- Born: Theodore Maher June 9, 1958 (age 67) Auburn, Maine, U.S.
- Occupation: Ex-Green Beret (claimed) turned registered nurse
- Known for: Arson death of Edmond Safra
- Spouse: Heidi Wustrau
- Children: 3

= Ted Maher =

American convicted killer/attempted killer (born 1958)

Theodore Maher (born June 9, 1958) is a former registered nurse who was convicted of arson in a 1999 fire that killed Edmond Safra and another nurse, Vivian Torrente, at Safra's Monaco penthouse apartment. In October 2007, Maher was released after serving eight years in jail. In June 2025, Maher, who had meanwhile changed his name to Jon Green, was sentenced to nine years in Jail in New Mexico for solicitation to commit murder.

==Biography==
Maher was born in Maine and lived there and in California before his family settled in Upstate New York when he was 12 years old. After serving a stint in the U.S. Army in the mid-1970s, he received nursing degrees from Dutchess County Community College and Pace University. A brief marriage produced a son. While studying at the Dutchess County Community College Maher met his third wife, Heidi Wustrau. The couple lost contact for two years but started dating in 1991 while both attended Pace and worked at Columbia Medical Center of New York Presbyterian Hospital. They wed on December 12, 1993; this marriage produced two children. The family lived in Stormville, New York.

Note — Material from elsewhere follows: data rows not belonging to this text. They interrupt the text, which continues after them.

(** X12: missing values do not count.  Inserting a missing value anywhere
    in a series changes nothing of what [stats] returns: not the count,
    not the median, not the error. *)
Theorem stats_ignores_missing (l1 l2 : list float) (x : float) :
  Np.isnan x = true → stats (l1 ++ x :: l2) = stats (l1 ++ l2).
Proof.
  intros Hx. apply stats_dropna. rewrite !dropna_app. f_equal.
  unfold dropna. simpl. by rewrite Hx.
Qed.

Lemma stats_ignores_missing_witness :
  stats ([1; 2] ++ nan :: [3]) = stats ([1; 2] ++ [3]).
Proof. apply (stats_ignores_missing [1; 2] [3] nan). reflexivity. Defined.

(** ** The working capacity callback *)

Lemma patch_data_w_keys (m : DataModel) (ps : patches) :
  patch_data_w m = Ok ps → ps.*1 = "psa_W"%string :: workcap_keys.
Proof.
  unfold patch_data_w. intros H. inv_ok H. by injection H as <-.
Qed.

(** X14: what the working capacity callback leaves alone.  Whether it
    succeeds or raises, [wc_callback] stores the new range and leaves the
    dataset, the stats table, the uptake pressure, the selection and both
    curve sets as they are; in the snapshot it can only change [psa_W] and
    the five working capacity columns, in the overlay only the six working
    capacity keys, and with an empty selection it does not touch the
    overlay at all. *)
Theorem wc_callback_frame (m : DataModel) (lo hi : float) :
  let r := wc_callback m (lo, hi) in
  par r.1 = set_p1_p2 lo hi (par m)
  ∧ _df r.1 = _df m ∧ _dfs r.1 = _dfs m ∧ selected r.1 = selected m
  ∧ g1_iso_sel r.1 = g1_iso_sel m ∧ g2_iso_sel r.1 = g2_iso_sel m
  ∧ (∀ k, k ∉ "psa_W"%string :: workcap_keys → data r.1 !! k = data m !! k)
  ∧ (∀ k, k ∉ family_keys "W" → errors r.1 !! k = errors m !! k)
  ∧ (selected m = [] → errors r.1 = errors m).
Proof.
  unfold wc_callback.
  set (m1 := set_par (set_p1_p2 (lo, hi).1 (lo, hi).2 (par m)) m).
  destruct (patch_data_w m1) as [ps|e] eqn:Hps; simpl; [|by repeat split].
  destruct (patch (data m) ps) as [d|e] eqn:Hd; simpl; [|by repeat split].
  rewrite written_fresh.
  2:{ intros lp0 key Hkey. unfold workcap_keys in Hkey.
      repeat (apply elem_of_cons in Hkey as [->|Hkey]; [reflexivity|]).
      by apply elem_of_nil in Hkey. }
  simpl.
  assert (Hdata : ∀ k, k ∉ "psa_W"%string :: workcap_keys →
                       d !! k = data m !! k).
  { intros k Hk. apply (patch_frame ps); [done|].
    by rewrite (patch_data_w_keys _ _ Hps). }
  destruct (selected m) as [|i sel] eqn:Hsel; simpl; [by repeat split|].
  destruct (mapM (patch_error_wc_row (set_data d m1)) (i :: sel))
    as [rows|e] eqn:Hrows; simpl in *; rewrite Hrows; simpl;
    [|by repeat split].
  destruct (patch (errors m) (family_patches "W" rows)) as [e'|e] eqn:He;
    simpl; [|by repeat split].
  repeat split; try done.
  intros k Hk. apply (patch_frame (family_patches "W" rows)); [done|].
  by rewrite family_patches_keys.
Qed.
Definition state_dir : string := "/home/alice/.local/state/tmpssh".
Definition cache_dir : string := "/home/alice/.local/state/tmpssh/pubkeys".
Definition host_key : string :=
  "/home/alice/.local/state/tmpssh/host_ed25519_key".
Definition url : string := "https://example.org/alice.keys".

Definition with_host_key : World :=
  boot (<[host_key := File o600 (list_byte_of_string "PRIV")]>
          (<[state_dir := Dir o700]> ∅)).

Definition with_default_keys : World :=
  boot (<["/home/alice/.ssh/authorized_keys" := File o600 bytes_a]> ∅).

Definition args_files (files : list string) : Namespace :=
  {| ns_file := Some files; ns_url := None; ns_github := None;
     ns_port := PortInt 2222; ns_quiet := false |}.

Definition args_url : Namespace :=
  {| ns_file := None; ns_url := Some [url]; ns_github := None;
     ns_port := PortInt 2222; ns_quiet := false |}.

(** The world after the URL has been resolved once on an empty disk. *)
Definition after_first : World :=
  final_world (resolve_url digest env cache_dir url empty_disk).

(** The empty disk once the state directory has been made. *)
Definition after_mkdir : World :=
  final_world (mkdir state_dir o700 empty_disk).

(** The world after the sources of [args_url] have been resolved. *)
Definition after_resolve : World :=
  final_world (resolve_sources digest env args_url empty_disk).

Definition url2 : string := "https://example.org/bob.keys".

Definition args_two_urls : Namespace :=
  {| ns_file := None; ns_url := Some [url; url2]; ns_github := None;
     ns_port := PortInt 2222; ns_quiet := true |}.

(** The world after the sources of [args_two_urls] have been resolved. *)
Definition after_two : World :=
  final_world (resolve_sources digest env args_two_urls empty_disk).

(** A machine whose network answers every request with 404. *)
Definition offline : Env := machine 404 (Some "/usr/sbin/sshd").

End Demo.

(** ** Lines of a text *)

Lemma lines_app_lf (a b : string) :
  has_newline a = false ->
  lines (a +:+ String "010"%char b) = a :: lines b.
Proof.
  induction a as [|c a IH]; intros Ha.
  - reflexivity.
  - cbn [has_newline] in Ha. apply orb_false_elim in Ha as [Hc Ha].
    simpl. rewrite Hc, (IH Ha). reflexivity.
Qed.

Lemma has_newline_app (a b : string) :
  has_newline (a +:+ b) = has_newline a || has_newline b.
Proof.
  induction a as [|c a IH]; simpl.
  - reflexivity.
  - rewrite IH. apply orb_assoc.
Qed.

Lemma app_assoc_str (a b c : string) : (a +:+ b) +:+ c = a +:+ (b +:+ c).
Proof.
  induction a as [|x a IH]; [reflexivity|].
  change (String x ((a +:+ b) +:+ c) = String x (a +:+ (b +:+ c))).
  now rewrite IH.
Qed.

Lemma LF_app (s : string) : LF +:+ s = String "010"%char s.
Proof. reflexivity. Qed.
(** * imapsrv: the command layer and the LIST resolver of an IMAP4rev1 server

    A shallow embedding of [command.go] (the command variants and their
    helpers) and of the string-path version of [session.go] (the session
    state machine and the mailbox pattern resolver), followed by the
    properties of the written specification that were checked on it.

    Conventions of the embedding
    - a Go [string] is a [string] (a sequence of 8-bit characters), a Go
      [int] is a [Z]; [len(s)-1] is computed in [Z] and may be [-1];
    - indexing and slicing out of range panic, as the Go runtime does;
      pure helpers that may panic return a [result];
    - code that mutates the session, writes to the log or calls the
      Mailstore runs in the monad [M] over a [machine]: the session, the
      chronological list of Mailstore calls and the logged messages;
    - the recursive directory walk carries a fuel argument, because the
      Mailstore is an arbitrary collaborator and may describe a hierarchy
      of unbounded depth. *)

From Stdlib Require Import ZArith List String Ascii Bool Lia DecimalString.
From Stdlib Require Import Permutation.
Import ListNotations.

Local Open Scope string_scope.
Local Open Scope Z_scope.

(* ===================================================================== *)
(** ** Go runtime: strings, indexing, slicing, panics                    *)
(* ===================================================================== *)

(** The value of a pure computation, or a run-time panic. *)
Inductive result (A : Type) : Type :=
| Val (a : A)
| Panic.
Arguments Val {A} a.
Arguments Panic {A}.

Definition rbind {A B : Type} (r : result A) (k : A -> result B) : result B :=
  match r with
  | Val a => k a
  | Panic => Panic
  end.

Declare Scope result_scope.
Delimit Scope result_scope with result.
Notation "x <- e ;; k" := (rbind e (fun x => k))
  (at level 61, e at next level, right associativity) : result_scope.

(** [len(s)] *)
Definition len (s : string) : Z := Z.of_nat (String.length s).

(** [s[i]]: panics unless [0 <= i < len(s)]. *)
Definition index_at (s : string) (i : Z) : result ascii :=
  if (i <? 0) || (len s <=? i) then Panic
  else match String.get (Z.to_nat i) s with
       | Some c => Val c
       | None => Panic
       end.

(** [s[lo:hi]]: panics unless [0 <= lo <= hi <= len(s)]. *)
Definition slice (s : string) (lo hi : Z) : result string :=
  if (lo <? 0) || (hi <? lo) || (len s <? hi) then Panic
  else Val (String.substring (Z.to_nat lo) (Z.to_nat (hi - lo)) s).

(** [strings.LastIndex(s, sep)]: the index of the last occurrence of [sep]
    in [s], or [-1]. [lastIndexFrom] scans [s] from the left, [i] being the
    index of the current position and [acc] the last match seen so far. *)
Fixpoint lastIndexFrom (s sep : string) (i acc : Z) : Z :=
  let acc' := if String.prefix sep s then i else acc in
  match s with
  | EmptyString => acc'
  | String _ s' => lastIndexFrom s' sep (i + 1) acc'
  end.

Definition strings_LastIndex (s sep : string) : Z := lastIndexFrom s sep 0 (-1).

(** [strings.Join(elems, sep)] *)
Definition strings_Join (elems : list string) (sep : string) : string :=
  String.concat sep elems.

(** Decimal rendering of an integer, as the verbs [%d] and [fmt.Sprint] do. *)
Definition itoa (n : Z) : string := NilZero.string_of_int (Z.to_int n).

(** The byte value of a character, as Go sees a rune constant. *)
Definition rune (c : ascii) : Z := Z.of_N (N_of_ascii c).

(** What [fmt] prints for the verb [%s] applied to an operand of type
    [int32]: the verb is not defined for integers, so the bad-verb form
    [%!s(int32=N)] is produced. *)
Definition Sprintf_s_int32 (r : Z) : string :=
  "%!s(int32=" ++ itoa r ++ ")".

(** The double quote character of the response formats. *)
Definition dquote : string := String (ascii_of_nat 34) EmptyString.

(* ===================================================================== *)
(** ** command.go: path delimiter helpers                                *)
(* ===================================================================== *)

(** [const pathDelimiter = '/'] *)
Definition pathDelimiter : ascii := "/"%char.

While working as a registered nurse at the neonatal unit at the Columbia Medical Center in 1999, Maher developed film from a camera he found left behind in a discharged patient's room. The camera's owners, Laura and Harry Slatkin, were grateful to retrieve the first photographs of their newborn twins. Harry Slatkin offered Ted the "job of a lifetime." Shortly thereafter Maher interviewed with the personal assistant to Edmond Safra, a banker and billionaire based in Monaco who required private nursing care for Parkinson's and other ailments."

According to Heidi Maher, the Safras liked that Ted was a former Green Beret and thought he could be both a bodyguard and a nurse. The Safras offered Ted Maher a contract at $600 per day, more money than he had ever made, but he'd have to leave for Monaco right away. With a hospital strike looming and legal bills mounting from a visitation battle with his ex-wife regarding his oldest son, Maher ultimately accepted the job in early August.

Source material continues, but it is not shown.